Collected data entries
· · ·

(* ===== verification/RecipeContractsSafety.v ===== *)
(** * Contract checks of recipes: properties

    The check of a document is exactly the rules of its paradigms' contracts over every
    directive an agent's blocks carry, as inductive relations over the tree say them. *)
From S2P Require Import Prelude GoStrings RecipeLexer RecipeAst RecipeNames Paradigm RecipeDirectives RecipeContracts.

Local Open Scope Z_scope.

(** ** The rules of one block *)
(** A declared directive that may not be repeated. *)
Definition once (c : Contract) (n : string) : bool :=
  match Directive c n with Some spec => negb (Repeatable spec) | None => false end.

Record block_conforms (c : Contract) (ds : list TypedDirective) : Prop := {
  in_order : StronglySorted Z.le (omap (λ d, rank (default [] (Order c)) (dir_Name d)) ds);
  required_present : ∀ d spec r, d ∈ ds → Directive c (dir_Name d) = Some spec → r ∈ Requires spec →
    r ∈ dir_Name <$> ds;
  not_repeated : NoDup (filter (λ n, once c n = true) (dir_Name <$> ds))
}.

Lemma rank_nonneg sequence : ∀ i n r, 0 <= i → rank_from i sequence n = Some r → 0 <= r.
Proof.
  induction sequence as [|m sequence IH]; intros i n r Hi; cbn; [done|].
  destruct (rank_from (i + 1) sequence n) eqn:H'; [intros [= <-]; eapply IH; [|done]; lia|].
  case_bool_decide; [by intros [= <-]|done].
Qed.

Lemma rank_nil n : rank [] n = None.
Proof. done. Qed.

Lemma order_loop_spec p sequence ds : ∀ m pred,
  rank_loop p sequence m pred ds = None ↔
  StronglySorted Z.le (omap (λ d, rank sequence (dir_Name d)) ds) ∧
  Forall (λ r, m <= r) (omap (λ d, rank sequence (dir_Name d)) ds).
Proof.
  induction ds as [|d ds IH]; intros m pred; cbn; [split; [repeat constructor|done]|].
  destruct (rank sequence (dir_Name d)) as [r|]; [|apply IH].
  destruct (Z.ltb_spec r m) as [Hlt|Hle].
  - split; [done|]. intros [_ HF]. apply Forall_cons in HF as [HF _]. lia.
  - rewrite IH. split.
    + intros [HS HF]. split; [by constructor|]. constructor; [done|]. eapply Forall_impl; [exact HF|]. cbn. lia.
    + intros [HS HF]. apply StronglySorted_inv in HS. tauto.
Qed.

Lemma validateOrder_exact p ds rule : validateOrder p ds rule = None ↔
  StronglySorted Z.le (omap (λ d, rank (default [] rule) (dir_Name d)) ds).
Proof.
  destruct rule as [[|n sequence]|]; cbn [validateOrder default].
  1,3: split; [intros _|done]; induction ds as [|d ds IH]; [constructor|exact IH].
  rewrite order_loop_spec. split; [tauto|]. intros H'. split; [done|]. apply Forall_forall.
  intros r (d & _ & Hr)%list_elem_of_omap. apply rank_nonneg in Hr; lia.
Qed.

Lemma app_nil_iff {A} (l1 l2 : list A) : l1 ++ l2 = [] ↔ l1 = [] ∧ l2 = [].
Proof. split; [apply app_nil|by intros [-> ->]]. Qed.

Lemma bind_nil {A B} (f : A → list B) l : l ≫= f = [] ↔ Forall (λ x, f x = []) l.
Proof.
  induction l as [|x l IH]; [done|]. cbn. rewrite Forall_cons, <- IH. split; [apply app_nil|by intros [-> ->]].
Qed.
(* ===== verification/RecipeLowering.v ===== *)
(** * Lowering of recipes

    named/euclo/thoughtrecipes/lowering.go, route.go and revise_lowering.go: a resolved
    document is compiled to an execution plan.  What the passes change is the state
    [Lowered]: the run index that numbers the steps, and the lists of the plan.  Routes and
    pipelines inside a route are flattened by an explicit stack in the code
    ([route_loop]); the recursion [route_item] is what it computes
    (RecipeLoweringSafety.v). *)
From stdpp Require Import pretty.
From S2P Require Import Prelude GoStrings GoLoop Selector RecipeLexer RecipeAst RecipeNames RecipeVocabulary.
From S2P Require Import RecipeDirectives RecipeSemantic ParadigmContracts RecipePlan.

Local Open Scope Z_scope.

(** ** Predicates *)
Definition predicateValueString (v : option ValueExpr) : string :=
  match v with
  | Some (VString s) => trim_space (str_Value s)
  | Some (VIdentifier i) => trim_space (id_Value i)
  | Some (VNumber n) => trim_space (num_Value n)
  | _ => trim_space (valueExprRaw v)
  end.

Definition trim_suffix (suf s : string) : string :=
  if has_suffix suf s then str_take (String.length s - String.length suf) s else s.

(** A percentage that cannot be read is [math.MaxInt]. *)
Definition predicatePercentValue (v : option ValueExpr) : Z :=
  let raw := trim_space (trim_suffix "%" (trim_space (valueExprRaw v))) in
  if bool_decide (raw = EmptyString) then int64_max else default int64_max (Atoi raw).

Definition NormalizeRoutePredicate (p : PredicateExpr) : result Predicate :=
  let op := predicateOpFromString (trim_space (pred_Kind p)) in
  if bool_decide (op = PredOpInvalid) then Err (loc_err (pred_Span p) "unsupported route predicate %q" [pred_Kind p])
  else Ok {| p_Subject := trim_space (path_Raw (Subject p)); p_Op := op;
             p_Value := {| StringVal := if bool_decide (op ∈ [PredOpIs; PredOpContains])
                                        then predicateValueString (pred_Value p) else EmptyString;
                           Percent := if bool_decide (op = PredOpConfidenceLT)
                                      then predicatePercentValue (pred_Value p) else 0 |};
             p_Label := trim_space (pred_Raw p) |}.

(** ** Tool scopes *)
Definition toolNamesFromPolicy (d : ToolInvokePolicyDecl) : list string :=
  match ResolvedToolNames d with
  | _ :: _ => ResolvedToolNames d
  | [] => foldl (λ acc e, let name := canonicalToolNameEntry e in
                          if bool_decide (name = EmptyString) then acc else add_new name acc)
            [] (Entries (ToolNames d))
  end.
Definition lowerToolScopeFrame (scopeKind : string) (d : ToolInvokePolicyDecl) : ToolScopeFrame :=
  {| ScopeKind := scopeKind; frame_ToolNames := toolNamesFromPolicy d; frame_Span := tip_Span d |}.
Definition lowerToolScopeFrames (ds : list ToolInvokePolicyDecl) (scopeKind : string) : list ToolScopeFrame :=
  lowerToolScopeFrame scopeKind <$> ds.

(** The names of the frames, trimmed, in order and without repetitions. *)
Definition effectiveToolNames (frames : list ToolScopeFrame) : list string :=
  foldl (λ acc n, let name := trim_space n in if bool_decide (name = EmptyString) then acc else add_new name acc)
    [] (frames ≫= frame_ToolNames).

· · ·

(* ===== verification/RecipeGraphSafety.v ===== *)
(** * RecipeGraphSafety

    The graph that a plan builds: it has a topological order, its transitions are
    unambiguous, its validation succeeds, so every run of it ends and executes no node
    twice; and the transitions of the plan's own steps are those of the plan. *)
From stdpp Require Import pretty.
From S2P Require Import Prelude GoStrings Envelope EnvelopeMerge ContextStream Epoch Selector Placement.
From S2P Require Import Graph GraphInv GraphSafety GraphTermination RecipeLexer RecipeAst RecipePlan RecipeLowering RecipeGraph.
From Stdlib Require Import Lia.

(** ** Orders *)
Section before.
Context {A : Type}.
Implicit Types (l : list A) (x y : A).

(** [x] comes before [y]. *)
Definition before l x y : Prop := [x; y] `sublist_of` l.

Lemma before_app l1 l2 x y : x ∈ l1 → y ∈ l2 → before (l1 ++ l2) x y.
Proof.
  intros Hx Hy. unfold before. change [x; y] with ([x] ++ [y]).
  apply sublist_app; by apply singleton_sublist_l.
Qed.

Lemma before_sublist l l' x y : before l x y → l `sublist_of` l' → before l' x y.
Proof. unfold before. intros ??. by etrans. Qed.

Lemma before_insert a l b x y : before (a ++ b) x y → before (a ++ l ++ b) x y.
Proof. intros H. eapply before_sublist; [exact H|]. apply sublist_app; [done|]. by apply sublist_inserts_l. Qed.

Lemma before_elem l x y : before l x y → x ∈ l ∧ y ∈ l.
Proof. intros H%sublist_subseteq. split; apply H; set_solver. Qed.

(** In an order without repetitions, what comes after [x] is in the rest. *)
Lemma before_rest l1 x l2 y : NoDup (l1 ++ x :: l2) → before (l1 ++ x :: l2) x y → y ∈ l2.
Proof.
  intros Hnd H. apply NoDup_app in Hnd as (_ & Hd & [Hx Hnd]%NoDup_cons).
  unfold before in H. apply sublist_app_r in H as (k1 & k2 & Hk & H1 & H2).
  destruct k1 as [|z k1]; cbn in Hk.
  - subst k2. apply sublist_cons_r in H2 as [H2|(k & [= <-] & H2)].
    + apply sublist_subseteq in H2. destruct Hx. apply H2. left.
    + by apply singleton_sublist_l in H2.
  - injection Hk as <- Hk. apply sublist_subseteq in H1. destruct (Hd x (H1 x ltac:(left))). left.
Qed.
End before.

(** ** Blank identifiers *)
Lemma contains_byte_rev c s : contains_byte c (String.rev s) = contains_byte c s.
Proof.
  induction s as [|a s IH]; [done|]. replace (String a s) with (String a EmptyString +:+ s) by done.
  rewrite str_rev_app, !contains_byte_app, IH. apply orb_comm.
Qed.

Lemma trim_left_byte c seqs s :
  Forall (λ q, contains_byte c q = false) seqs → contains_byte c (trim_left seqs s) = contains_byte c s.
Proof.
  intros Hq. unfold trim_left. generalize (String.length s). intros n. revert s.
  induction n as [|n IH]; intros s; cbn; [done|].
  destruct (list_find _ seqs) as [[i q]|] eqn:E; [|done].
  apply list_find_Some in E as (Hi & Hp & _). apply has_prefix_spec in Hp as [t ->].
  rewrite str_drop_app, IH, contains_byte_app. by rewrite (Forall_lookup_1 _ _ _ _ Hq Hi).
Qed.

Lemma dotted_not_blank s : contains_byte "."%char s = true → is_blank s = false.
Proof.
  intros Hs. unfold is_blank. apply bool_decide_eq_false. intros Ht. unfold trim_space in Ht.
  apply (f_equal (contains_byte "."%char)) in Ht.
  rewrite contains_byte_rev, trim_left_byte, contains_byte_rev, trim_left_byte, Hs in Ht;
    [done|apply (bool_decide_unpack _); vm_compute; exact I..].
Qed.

· · ·

Task
Begin at the line above that has "trim_space (str_Value s)" and stop after the line that has "then predicatePercentValue (pred_Value", copying each line exactly and adding nothing else.

Answer for this exercise
  | Some (VString s) => trim_space (str_Value s)
  | Some (VIdentifier i) => trim_space (id_Value i)
  | Some (VNumber n) => trim_space (num_Value n)
  | _ => trim_space (valueExprRaw v)
  end.

Definition trim_suffix (suf s : string) : string :=
  if has_suffix suf s then str_take (String.length s - String.length suf) s else s.

(** A percentage that cannot be read is [math.MaxInt]. *)
Definition predicatePercentValue (v : option ValueExpr) : Z :=
  let raw := trim_space (trim_suffix "%" (trim_space (valueExprRaw v))) in
  if bool_decide (raw = EmptyString) then int64_max else default int64_max (Atoi raw).

Definition NormalizeRoutePredicate (p : PredicateExpr) : result Predicate :=
  let op := predicateOpFromString (trim_space (pred_Kind p)) in
  if bool_decide (op = PredOpInvalid) then Err (loc_err (pred_Span p) "unsupported route predicate %q" [pred_Kind p])
  else Ok {| p_Subject := trim_space (path_Raw (Subject p)); p_Op := op;
             p_Value := {| StringVal := if bool_decide (op ∈ [PredOpIs; PredOpContains])
                                        then predicateValueString (pred_Value p) else EmptyString;
                           Percent := if bool_decide (op = PredOpConfidenceLT)
                                      then predicatePercentValue (pred_Value p) else 0 |};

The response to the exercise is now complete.